• [Data for review]
(* ===== verification/InkProxy.v ===== *)
(** The proxy of Acurast on Aleph Zero: [src/hyperdrive/ink/proxy/lib.rs].

    Users of Aleph Zero register jobs with the proxy and pay for them; the proxy sends
    their actions to Acurast through the contract of [InkIbc.v], is told who is
    assigned to a job and when it ends, pays the fees of the processors and passes
    their results on to the contract that the job names.

    The release profile of the contracts has no overflow checks: arithmetic wraps. *)
From S2P Require Import Prelude JobTypes BridgeTypes Contracts InkIbc.
From stdpp Require Import strings.
#[local] Open Scope Z_scope.
#[local] Open Scope monad_scope.

Module Proxy.
Record SetJobEnvironmentProcessor := mkSetJobEnvironmentProcessor {
  sp_address : AccountId;
  sp_variables : list (list Z * list Z);
}.
Record SetJobEnvironmentUserInput := mkSetJobEnvironmentUserInput {
  se_job_id : Z;
  se_public_key : list Z;
  se_processors : list SetJobEnvironmentProcessor;
}.
Record RegisterJobUserInput := mkRegisterJobUserInput {
  ru_job_registration : JobRegistrationV1;
  ru_destination : AccountId;
  ru_expected_fulfillment_fee : Balance;
}.
Inductive UserAction :=
| RegisterJob (payload : RegisterJobUserInput)
| DeregisterJob (job_id : Z)
| FinalizeJob (ids : list Z)
| SetJobEnvironment (payload : SetJobEnvironmentUserInput)
| Noop.

Record RawOutgoingAction := mkRawOutgoingAction {
  ra_id : Z;
  ra_origin : AccountId;
  ra_payload_version : Z;
  ra_payload : list Z;
}.

(** [IncomingAction] of [substrate-core/types.rs], with the one version there is *)
Record IncomingAction := mkIncomingAction {
  ia_id : Z;
  ia_payload : IncomingActionPayloadV1;
}.

Inductive JobStatus :=
| Open
| Matched
| Assigned
| FinalizedOrCancelled.
#[export] Instance JobStatus_eq_dec : EqDecision JobStatus.
Proof. solve_decision. Defined.

Record JobInformationV1 := mkJobInformation {
  ji_schedule : ScheduleV1;
  ji_creator : AccountId;
  ji_destination : AccountId;
  ji_processors : list AccountId;
  ji_expected_fulfillment_fee : Balance;
  ji_remaining_fee : Balance;
  ji_maximum_reward : Balance;
  ji_status : JobStatus;
  ji_slots : Z;
}.
Definition set_ji_schedule (v : ScheduleV1) (x : JobInformationV1) : JobInformationV1 :=
  mkJobInformation v x.(ji_creator) x.(ji_destination) x.(ji_processors) x.(ji_expected_fulfillment_fee) x.(ji_remaining_fee) x.(ji_maximum_reward) x.(ji_status) x.(ji_slots).
Definition set_ji_creator (v : AccountId) (x : JobInformationV1) : JobInformationV1 :=
  mkJobInformation x.(ji_schedule) v x.(ji_destination) x.(ji_processors) x.(ji_expected_fulfillment_fee) x.(ji_remaining_fee) x.(ji_maximum_reward) x.(ji_status) x.(ji_slots).
Definition set_ji_destination (v : AccountId) (x : JobInformationV1) : JobInformationV1 :=
  mkJobInformation x.(ji_schedule) x.(ji_creator) v x.(ji_processors) x.(ji_expected_fulfillment_fee) x.(ji_remaining_fee) x.(ji_maximum_reward) x.(ji_status) x.(ji_slots).
Definition set_ji_processors (v : list AccountId) (x : JobInformationV1) : JobInformationV1 :=
  mkJobInformation x.(ji_schedule) x.(ji_creator) x.(ji_destination) v x.(ji_expected_fulfillment_fee) x.(ji_remaining_fee) x.(ji_maximum_reward) x.(ji_status) x.(ji_slots).
Definition set_ji_expected_fulfillment_fee (v : Balance) (x : JobInformationV1) : JobInformationV1 :=
  mkJobInformation x.(ji_schedule) x.(ji_creator) x.(ji_destination) x.(ji_processors) v x.(ji_remaining_fee) x.(ji_maximum_reward) x.(ji_status) x.(ji_slots).
Definition set_ji_remaining_fee (v : Balance) (x : JobInformationV1) : JobInformationV1 :=
  mkJobInformation x.(ji_schedule) x.(ji_creator) x.(ji_destination) x.(ji_processors) x.(ji_expected_fulfillment_fee) v x.(ji_maximum_reward) x.(ji_status) x.(ji_slots).
Definition set_ji_maximum_reward (v : Balance) (x : JobInformationV1) : JobInformationV1 :=
  mkJobInformation x.(ji_schedule) x.(ji_creator) x.(ji_destination) x.(ji_processors) x.(ji_expected_fulfillment_fee) x.(ji_remaining_fee) v x.(ji_status) x.(ji_slots).
Definition set_ji_status (v : JobStatus) (x : JobInformationV1) : JobInformationV1 :=
  mkJobInformation x.(ji_schedule) x.(ji_creator) x.(ji_destination) x.(ji_processors) x.(ji_expected_fulfillment_fee) x.(ji_remaining_fee) x.(ji_maximum_reward) v x.(ji_slots).
Definition set_ji_slots (v : Z) (x : JobInformationV1) : JobInformationV1 :=
  mkJobInformation x.(ji_schedule) x.(ji_creator) x.(ji_destination) x.(ji_processors) x.(ji_expected_fulfillment_fee) x.(ji_remaining_fee) x.(ji_maximum_reward) x.(ji_status) v.

Record ExchangeRatio := mkExchangeRatio {
  numerator : Z;
  denominator : Z;
}.

Inductive ConfigureArgument :=
| Owner (address : AccountId)
| IBCContract (address : AccountId)
| AcurastPalletAccountArg (address : AccountId)
| Paused (paused : bool)
| PayloadVersion (version : Z)
| MaxMessageBytes (max_size : Z)
| ExchangeRatioArg (ratio : ExchangeRatio)
| Code (code_hash : Z).

Inductive Error :=
| UnknownJobVersion (v : Z)
| JobAlreadyFinished
| NotJobProcessor
| UnknownJob
| ContractPaused
| NotOwner
| NotJobCreator
| CannotFinalizeJob
| OutgoingActionTooBig
| Verbose (msg : string)
| InvalidIncomingAction (msg : string)
| IBCError (e : Ink.Error)
| ConsumerError (msg : string)
| LangError (msg : string).

Inductive Event :=
| IncomingActionProcessed (action_id : Z).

• [Task goal]
Going through the entries above, report how many lines contain the word "Inductive", with no other text.

• [Expected answer]
5